The thing for me is my frustrations go back to those gestational days of my sexual awareness.  My frustrations go back to being a dirt poor fifteen year old kid who was ashamed he couldn't afford to take a girl out and treat her right.  My frustrations go back to being a 20 year old college kid afraid that if I settled into a relationship I couldn't provide for the woman in my life.  Women liked me. I've always had, even on my fattest day, even on my poorest day -- some girl somewhere who would have been glad if I asked her out on a date.

And this brings me back to Schwyzer.  One thing I think he misses widely on is just bashing these guys for projecting all their inadequacies onto women and screaming, "You deserve it, bitch!".

Why?

Because all these bad habits, all this anger, all this woman-hating, all the crap starts at an age where no one is really responsible for anything.

I look at a lot of my aloof behavior and I find it easy to trace.  For me, it all goes back to not being good enough to date that cute little tennis player who sat in front of my in Spanish class

One, it's not like my aloofness toward women was unjustified.  I, to this day, feel I have a right to hold back so that I may focus upon self-improvement.  When I settle down, I want to be the best possible man I can be.  I don't want to inflict myself on some poor girl.

Two, it's not her fault, but spending more than a year trying to catch the eye of an aloof guy did not impart to me any good lessons about gender.  To start, I learned about the astonishing ego-boosting power of just letting a girl trip all over herself for me.  I learned that women, when they fall hard for a guy, will endure hell and back with little chance of a reward.

But, you can't blame a fifteen year old girl for that!  I mean, hell, on a long enough timeline she was making a solid bet.  I did eventually grow up into one of the most successful men in my graduating class.  I was smart, tough, self-controlled.  None of these things that motivated her were at the base of them faulty in any way.

Yet, for all the non-fault in this tale, at the end of the equation you end up with a grown man with a very damaged idea of how to relate to women.

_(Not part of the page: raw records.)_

(* ===== verification/File.v ===== *)
(** * File: vnode operations of myfs (file.c and the rest of dir.c)

    The operations the vnode layer calls.  In-memory inodes live in a heap,
    shared by the vnode layer (whose [data] pointers are addresses in it) and
    by these operations. *)

From S2P Require Import Prelude Bytes Compat Host SkipList Vnode.
From S2P Require Import BlockCache RamDisk BitVector Myfs Io Sample TmpBlocks Bitmap Inode DStream Dir.
Local Open Scope Z_scope.

(** Everything below the vnode layer: the file system and its inodes. *)
Record fsx (C : Type) := FX { x_fs : fs_state C; x_heap : gmap Z myfs_inode }.
Arguments FX {C} x_fs x_heap.
Arguments x_fs {C}.
Arguments x_heap {C}.

Definition mask_has (mask bit : Z) : bool := negb (Z.land mask bit =? 0).

Section below.
Context {C : Type} `{BlockCache C}.
Abbreviation X := (fsx C).

Definition fsx_host (x : X) : host := fs_host (x_fs x).
Definition fsx_set_host (h : host) (x : X) : X := FX (upd_host h (x_fs x)) (x_heap x).

Definition in_fs {A} (m : M (fs_state C) A) : M X A := zoom x_fs (fun s x => FX s (x_heap x)) m.

(** Access to an inode by address: a fault when it is freed or NULL. *)
Definition inode_at (p : Z) : M X myfs_inode := x ← get; opt (x_heap x !! p).
Definition put_inode (p : Z) (mi : myfs_inode) : M X unit :=
  modify (fun x => FX (x_fs x) (<[p := mi]> (x_heap x))).
Definition free_mi (p : Z) : M X unit := modify (fun x => FX (x_fs x) (delete p (x_heap x))).

(** Runs a routine on the inode at [p] and stores the inode it leaves. *)
Definition with_inode {A} (p : Z) (f : myfs_inode -> M (fs_state C) (A * myfs_inode)) : M X A :=
  mi ← inode_at p;
  '(a, mi) ← in_fs (f mi);
  _ ← put_inode p mi;
  mret a.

One of the biggest problems with modern sexuality is that we negotiate our sense of our own gender and the opposite gender under horrid conditions.  Fifteen year old kids aren't in a position to understand the right and wrong of these negotiations.  And worse, by the time those fifteen year old kids are old enough to be accountable for right and wrong in gender politics, the damage has already been done.  They're suddenly 20 year old losers glaring with hatred at the world.

I say this as a guy whose life had worked out pretty well.  If I want to get laid, all I have to do is go out on a Friday, smile and see who smiles back.  If I want a nice suit, I just put down my credit card and I walk out with a nice suit.  If I want good booze, I drop a twenty on the bar and I drink good booze.  That said, I carry a lot of damage with me.

I can't think of the pain that lesser guys suffer.  One of the greatest joys in life is trying too hard to be cute and having a girl smile back at you for it.  And there are many guys out there who have never known that joy.

It should come as no surprise that such men carry deep wounds into adulthood.

Frankly, I take issue with the white knight compulsion to ride in and slay all these evil losers for being mean to the woman folk.   It's too easy to pat yourself on the back for going full keyboard commando and sending the losers back to their mom's basement.  It's too easy to scream "Grow the fuck up!" and walk away smugly acting as if you've accomplished something.  No you haven't.  Not at all.  It just reflects on one more set of flawed ideas about gender politics.